La prenderò da lontano. Da molti anni
fotografi, semiologi, sociologi , psicologi etc...si sono occupati di
analizzare l'immagine fotografica, mettendo in evidenza che una foto,
che sembrerebbe ai più ingenuamente un modo di rappresentazione tra i più oggettivi della realtà, nasconde sempre una parte di soggettività
come capita per tutte le testimonianze oculari (e qui è naturale citare Marc Bloch che su questo tema è stato illuminante).
Una fotografia, per molti ma non per tutti è una banalità, è sempre una
rappresentazione parziale del mondo, anche solo per il fatto che non
lo può rappresentare nella sua interezza, ma solo in parte,
attraverso l'inquadratura.
Un esempio di come l'inquadratura possa
distorcere la nostra capacità di valutare la realtà è questo:
A seconda del taglio dell'immagine, otteniamo interpretazioni non solo diverse, ma opposte.
Ovviamente, ogni studioso o
semplicemente curioso del mondo dovrebbe prestare attenzione alle
manipolazioni delle immagini.
E' sempre bene chiedersi chi scatta la
fotografia, con quale intenzione comunicativa, se la realtà
rappresentata è colta nella sua naturalezza o è artefatta (si
impone, come spesso succede, al soggetto, ad esempio, di mettersi in posa) e
farsi altre mille domande.
Non voglio tediare nessuno e non vado oltre.
Vengo al
punto.
L'interpretazione critica è buona
cosa, ma l'eccesso di interpretazione o iperinterpretazione può
essere pericolosissimo.
Se di fronte alle immagini delle vittime di
un delitto, si mette in dubbio la morte del soggetto, perché (e
faccio solo un esempio) la posizione del corpo è anomala o il sangue
per terra si spande sul terreno in maniera innaturale, si eccede
nell'iperinterpretazione, quando altre testimonianze ci dicono che la
morte è avvenuta realmente.
Agisce con lo stesso meccanismo mentale
il negazionismo che si appella alla mancanza di tracce di Zyclon B
nelle camere a gas per negare l'olocausto, trascurando tonnellate di
documentazione che ha dimostrato che “quello è stato” e, per
arrivare più vicino a noi, le teorie antiallunaggio che
presuppongono la partecipazione di registi famosi per la messa in
scena di un inganno trompe l'oeil a livello mondiale.
Il rasoio di Occam dovrebbe essere
sempre affilato, altrimenti dobbiamo presupporre una realtà che è
solo finzione o al massimo ombra di realtà di cui ci sfugge con precisione il
contorno sensoriale.
Torniamo all'oggi.
C'è una fotografia di un uomo
sanguinante.

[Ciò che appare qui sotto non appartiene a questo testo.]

(** X10. A reorder over a target that lies inside the held element throws a
    [HierarchyRequestError] after the held element was taken out of its
    list: it is left without parent, the state is unchanged and the
    callback is not invoked. *)
Theorem sort_inside_held_throws (cfg : Config.t) (w : World) (g l a t p : node) :
  wf_dom (document w) ->
  dragging w g l a ->
  parent_of (document w) t = Some p ->
  inside (document w) g p ->
  let w1 := after (sort cfg t) w in
  outcome (sort cfg t) w = Thrown HierarchyRequestError
  /\ state w1 = state w
  /\ fired w1 = fired w
  /\ parent_of (document w1) g = None
  /\ children_of (document w1) l = without g (children_of (document w) l)
  /\ (g ∉ children_of (document w1) l).
Proof.
  intros Hwf Hd Hp Hin w1.
  assert (Hne : t <> g).
  { intros ->. exact (wf_acyclic _ Hwf g p Hp Hin). }
  assert (Hrun : sort cfg t w
    = (Thrown HierarchyRequestError,
       mkWorld (state w) (detach (document w) g) (fired w))).
  { unfold sort, sort_steps.
    unfold mbind at 1, M_bind at 1, bind at 1.
    unfold mbind at 1, M_bind at 1, bind at 1, get_state at 1.
    unfold mbind at 1, M_bind at 1, bind at 1, get_document at 1.
    rewrite (drag_list _ _ _ _ Hd), (drag_element _ _ _ _ Hd).
    unfold mbind at 1, M_bind at 1, bind at 1, deref at 1, ret at 1.
    unfold mbind at 1, M_bind at 1, bind at 1.
    rewrite (removeChild_child l g w (drag_parent _ _ _ _ Hd)).
    unfold mbind at 1, M_bind at 1, bind at 1.
    unfold insertAdjacentElement. unfold_monad. simpl.
    rewrite parent_of_detach, decide_False by assumption. rewrite Hp.
    rewrite (contains_detach_true _ _ _ Hwf Hin). reflexivity. }
  subst w1. unfold after, outcome. rewrite Hrun. cbn [fst snd state document fired].
  split; [reflexivity|]. split; [reflexivity|]. split; [reflexivity|]. split.
  - rewrite parent_of_detach, decide_True by reflexivity. reflexivity.
  - rewrite (children_of_detach_wf _ _ l l Hwf (drag_parent _ _ _ _ Hd)).
    split; [reflexivity | apply not_in_without].
Qed.

Lemma nested_page_held :
  let w := after (start default_config (on 10)) (init nested_page) in
  wf_dom (document w) /\ dragging w 10 3 2.
Proof.
  split; [apply (wf_check_sound id); vm_compute; reflexivity|].
  split; vm_compute; reflexivity.
Qed.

C'è una macchia per terra che ha tutta la parvenza di
sangue. C'è un uomo alle sue spalle in piedi.
L'avvocato difensore del Carabiniere
accusato di violenza se non di tortura afferma,
sfidando il ridicolo, che l'uomo è caduto.

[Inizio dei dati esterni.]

Lemma cloud_masked_fails element image :
  image_at element image = None ->
  image_at element (cloud_masked image) = None.
Proof. intros H. unfold cloud_masked. cbn [image_at]. rewrite H. reflexivity. Qed.

Lemma cloud_mask_spec_outcome (b b' : Bands) :
  cloud_mask_spec b = Some b' -> b' = b \/ b' = no_data b.
Proof.
  unfold cloud_mask_spec.
  destruct (lookup "SCL" b) as [[code|]|]; [ | | discriminate].
  - destruct (excluded code); intros [= <-]; auto.
  - intros [= <-]. auto.
Qed.

(** X8. At every pixel the cloud mask is all or nothing: the masked image
    has the bands of the image, in the same order, and either every sample
    is the image's own or every sample is no data.  It never alters a
    value. *)
Theorem mask_all_or_nothing element (image : ee.Image) (b b' : Bands) :
  image_at element image = Some b ->
  image_at element (cloud_masked image) = Some b' ->
  (b' = b \/ b' = no_data b) /\ List.map fst b' = List.map fst b.
Proof.
  intros Hb Hm. rewrite (cloud_masked_meaning element image b Hb) in Hm.
  destruct (cloud_mask_spec_outcome b b' Hm) as [-> | ->].
  - auto.
  - split; [auto | apply no_data_names].
Qed.

(** X9. The masked image is an error of the service exactly when the image
    itself is one or has no band named SCL. *)
Theorem mask_needs_classification element (image : ee.Image) :
  image_at element (cloud_masked image) = None <->
  image_at element image = None \/
  exists b, image_at element image = Some b /\ lookup "SCL" b = None.
Proof.
  destruct (image_at element image) as [b|] eqn:Hb.
  - rewrite (cloud_masked_meaning element image b Hb). unfold cloud_mask_spec.
    split.
    + intros H. right. exists b. split; [reflexivity | ].
      destruct (lookup "SCL" b) as [[code|]|]; [discriminate.. | reflexivity].
    + intros [H | (b0 & [= <-] & H)]; [discriminate | ]. rewrite H. reflexivity.
  - rewrite (cloud_masked_fails element image Hb). split; auto.
Qed.

Lemma cloud_mask_spec_twice (b b' : Bands) :
  cloud_mask_spec b = Some b' -> cloud_mask_spec b' = Some b'.
Proof.
  unfold cloud_mask_spec.
  destruct (lookup "SCL" b) as [[code|]|] eqn:Hscl; [ | | discriminate].
  - destruct (excluded code) eqn:Hex; intros [= <-].
    + rewrite lookup_no_data, Hscl. cbn. rewrite no_data_twice. reflexivity.
    + rewrite Hscl, Hex. reflexivity.
  - intros [= <-]. rewrite lookup_no_data, Hscl. cbn.
    rewrite no_data_twice. reflexivity.
Qed.

(** X10. Masking a masked image changes nothing: the cloud mask is
    idempotent in what it means. *)
Theorem mask_idempotent element (image : ee.Image) :
  image_at element (cloud_masked (cloud_masked image)) =
  image_at element (cloud_masked image).
Proof.
  destruct (image_at element (cloud_masked image)) as [b'|] eqn:Hm.
  - rewrite (cloud_masked_meaning element _ b' Hm).
    destruct (image_at element image) as [b|] eqn:Hb.
    + rewrite (cloud_masked_meaning element image b Hb) in Hm.
      exact (cloud_mask_spec_twice b b' Hm).
    + rewrite (cloud_masked_fails element image Hb) in Hm. discriminate.
  - apply cloud_masked_fails, Hm.
Qed.

End Mask.

(** ** The composite and the index, pixel by pixel *)
Section Composite.

Context {imagery : Imagery}.

Lemma lookup_map_key {A B} (G : string -> B) (l : list (string * A)) name v :
  lookup name (List.map (fun band => (fst band, G (fst band))) l) = Some v ->
  v = G name.
Proof.
  induction l as [|[k a] l IH]; cbn; [discriminate | ].
  destruct (String.eqb_spec k name) as [-> | _].
  - intros [= <-]. reflexivity.
  - exact IH.
Qed.

Lemma lookup_median name (images : list Bands) sample :
  lookup name (median_bands images) = Some sample ->
  sample = median_sample (band_across name images).
Proof.
  unfold median_bands. destruct images as [|first rest]; [discriminate | ].
  apply (lookup_map_key
           (fun n => median_sample (band_across n (first :: rest)))).
Qed.

Lemma present_cons name (b : Bands) (tail : list Bands) :
  present (band_across name (b :: tail)) =
  match lookup name b with
  | Some (Some x) => x :: present (band_across name tail)
  | _ => present (band_across name tail)
  end.
Proof. cbn. destruct (lookup name b) as [[x|]|]; reflexivity. Qed.

(** The samples that reach the median are those of the clear pixels. *)
Lemma present_masked name (scenes : list Scene) (masked : list Bands) :
  traverse (fun scene => cloud_mask_spec (bands scene)) scenes = Some masked ->
  present (band_across name masked) =
  present
    (band_across name
       (List.map bands
          (List.filter (fun scene => clear_sky (bands scene)) scenes))).
Proof.
  revert masked. induction scenes as [|scene scenes IH]; intros masked.
  - intros [= <-]. reflexivity.
  - cbn [traverse].
    destruct (cloud_mask_spec (bands scene)) as [b1|] eqn:Hm; [ | discriminate].
    cbn [and_then].
    destruct (traverse _ scenes) as [rest|]; [ | discriminate].
    intros [= <-]. specialize (IH rest eq_refl).
    assert (Hblank : forall tail,
               present (band_across name (no_data (bands scene) :: tail)) =
               present (band_across name tail)).
    { intros tail. rewrite present_cons, lookup_no_data.
      destruct (lookup name (bands scene)); reflexivity. }
    unfold cloud_mask_spec in Hm. cbn [List.filter]. unfold clear_sky at 1.
    destruct (lookup "SCL" (bands scene)) as [[code|]|]; [ | | discriminate].
    + destruct (excluded code); injection Hm as <-; cbn [negb].
      * rewrite Hblank. exact IH.
      * cbn [List.map]. rewrite !present_cons, IH. reflexivity.
    + injection Hm as <-. rewrite Hblank. exact IH.
Qed.
(** * multer-cloud-storage: the IBM Cloud Object Storage engine for multer

    A shallow embedding of [src/index.ts]: parameter validation, the
    [CosStorage] engine with its two methods [_handleFile] and
    [_removeFile], and the two helpers [cosSingleUpload] and
    [cosMultipleUpload].

    The object-storage SDK, [crypto.randomBytes], the caller's key function
    and the middleware's callbacks are external collaborators.  What they
    answer is an input of the model (a [World] record, and functions that
    return or throw); what the adapter asks of them is recorded, in order,
    in a trace of [Event]s.  A method call is its synchronous body followed
    by the turn of the event loop that runs the handlers the body left
    behind.  The properties below are statements about that trace. *)

From Stdlib Require Import String Ascii List ZArith NArith Bool Lia.
From Stdlib.Strings Require Import Byte.
Import ListNotations.
Open Scope string_scope.
Open Scope list_scope.

Set Implicit Arguments.

(** ** JavaScript values that reach the adapter *)

(** [interface StorageParamError]. *)
Record StorageParamError := mkParamError {
  param : string;
  message : string
}.

(** The record handed to the completion callback of [_handleFile]
    (a [Partial<File>] with exactly these five fields). *)
Module Info.
Record t := make {
  etag : string;
  location : string;
  key : string;
  bucket : string;
  size : Z
}.
End Info.

(** The values the code passes around untyped ([any], [unknown]): keys,
    errors, callback arguments. *)
Inductive JsVal :=
| JUndefined
| JNull
| JStr (s : string)
| JNum (n : Z)
| JError (name msg : string)                    (* an [Error] instance *)
| JParamErrors (errors : list StorageParamError) (* a plain array *)
| JObjectInfo (info : Info.t).

(** How a call ends: it returns a value or throws one. *)
Inductive Outcome (A : Type) :=
| Ret (a : A)
| Throw (v : JsVal).
Arguments Throw {A} v.

(** [!s] on a string: only the empty string is falsy. *)
Definition str_truthy (s : string) : bool :=
  match s with
  | EmptyString => false
  | String _ _ => true
  end.

(** JavaScript truthiness, as used by [!err] and [a || b]. *)
Definition truthy (v : JsVal) : bool :=
  match v with
  | JUndefined => false
  | JNull => false
  | JStr s => str_truthy s
  | JNum n => negb (Z.eqb n 0)
  | JError _ _ => true
  | JParamErrors _ => true
  | JObjectInfo _ => true
  end.

Definition is_string (v : JsVal) : bool :=
  match v with
  | JStr _ => true
  | _ => false
  end.

(** [v instanceof Error]. *)
Definition is_error_instance (v : JsVal) : bool :=
  match v with
  | JError _ _ => true
  | _ => false
  end.

(** [a || dflt] where [a] is an optional string property. *)
Definition or_default (a : option string) (dflt : string) : string :=
  match a with
  | Some s => if str_truthy s then s else dflt
  | None => dflt
  end.

(** ** Requests, files and SDK messages *)

Inductive Request := ExpressRequest (handle : nat).
Inductive Readable := ReadableStream (handle : nat).
Inductive FileFilter := FilterFn (handle : nat).

(** [Express.Multer.File], the part of it an upload in progress has. *)
Module MulterFile.
Record t := make {
  fieldname : string;
  originalname : string;
  encoding : string;
  mimetype : string;
  stream : Readable
}.
End MulterFile.

(** [interface File extends Express.Multer.File]. *)
Module File.
Record t := make {
  base : MulterFile.t;
  bucket : string;
  key : string;
  location : string;
  etag : string
}.
End File.

(** [interface StorageParams]. [key] is the caller's function
    [key?(req, file): string]: for a request and a file it returns a
    string, or it throws. *)
Module Params.
Record t := make {
  fileFilter : option FileFilter;
  key : option (Request -> MulterFile.t -> Outcome string);
  fieldName : option string;
  maxCount : option Z;
  bucket : string;
  endpoint : string;
  apiKeyId : string;
  serviceInstanceId : string;
  signatureVersion : option string
}.
End Params.

(** The configuration object of [new ibm.S3({...})]. *)
Module ClientConfig.
Record t := make {
  endpoint : string;
  apiKeyId : string;
  serviceInstanceId : string;
  signatureVersion : option string
}.
End ClientConfig.

(** The service object; it is its configuration. *)
Inductive S3 := S3Client (config : ClientConfig.t).

(** [{ Bucket, Key, Body }] of [cos.upload]. [Key] is whatever
    [getObjectKey] returned. *)
Module UploadParams.
Record t := make {
  Bucket : string;
  Key : JsVal;
  Body : Readable
}.
End UploadParams.

(** [{ Bucket, Key }] of [cos.deleteObject]. *)
Module DeleteParams.
Record t := make {
  Bucket : string;
  Key : string
}.
End DeleteParams.

(** [ManagedUpload.SendData], what the upload promise resolves to. *)
Module SendData.
Record t := make {
  Location : string;
  ETag : string;
  Bucket : string;
  Key : string
}.
End SendData.

(** An [httpUploadProgress] event; [total] may be absent. Byte counts are
    integers. *)
Record Progress := mkProgress {
  loaded : Z;
  total : option Z
}.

La logica ci dice: perché scattare una
fotografia? Per testimoniare una caduta? Non ha ovviamente senso. Mentre assume significato alla luce delle intercettazioni una foto che, a mo' di
trofeo di caccia grossa, testimonia la riuscita dell'impresa.
Non è il luogo per fare processi, ma il lettore critico usi il
rasoio di Occam, perché l'avvocato sta probabilmente utilizzando la solita tecnica del gaslighting ossia
quella tecnica manipolatoria che, a fronte di una realtà spiacevole, tende ad ingannare la fiducia di base di chi deve interpretare il
documento per sconvolgerne la memoria e il giudizio di realtà.
L'atto
manipolatorio del legale è lecito, sia chiaro, ma è vòlto solo a
instillare incertezza nell'opinione pubblica che non sempre ha
strumenti per difendersi; difficilmente ingannerà un giudice, ma non dovrebbe ingannare nemmeno chi non si accontenta ingenuamente della parola di chi
oggettivo non può esserlo di fatto, essendo per statuto un difensore di parte. De hoc satis.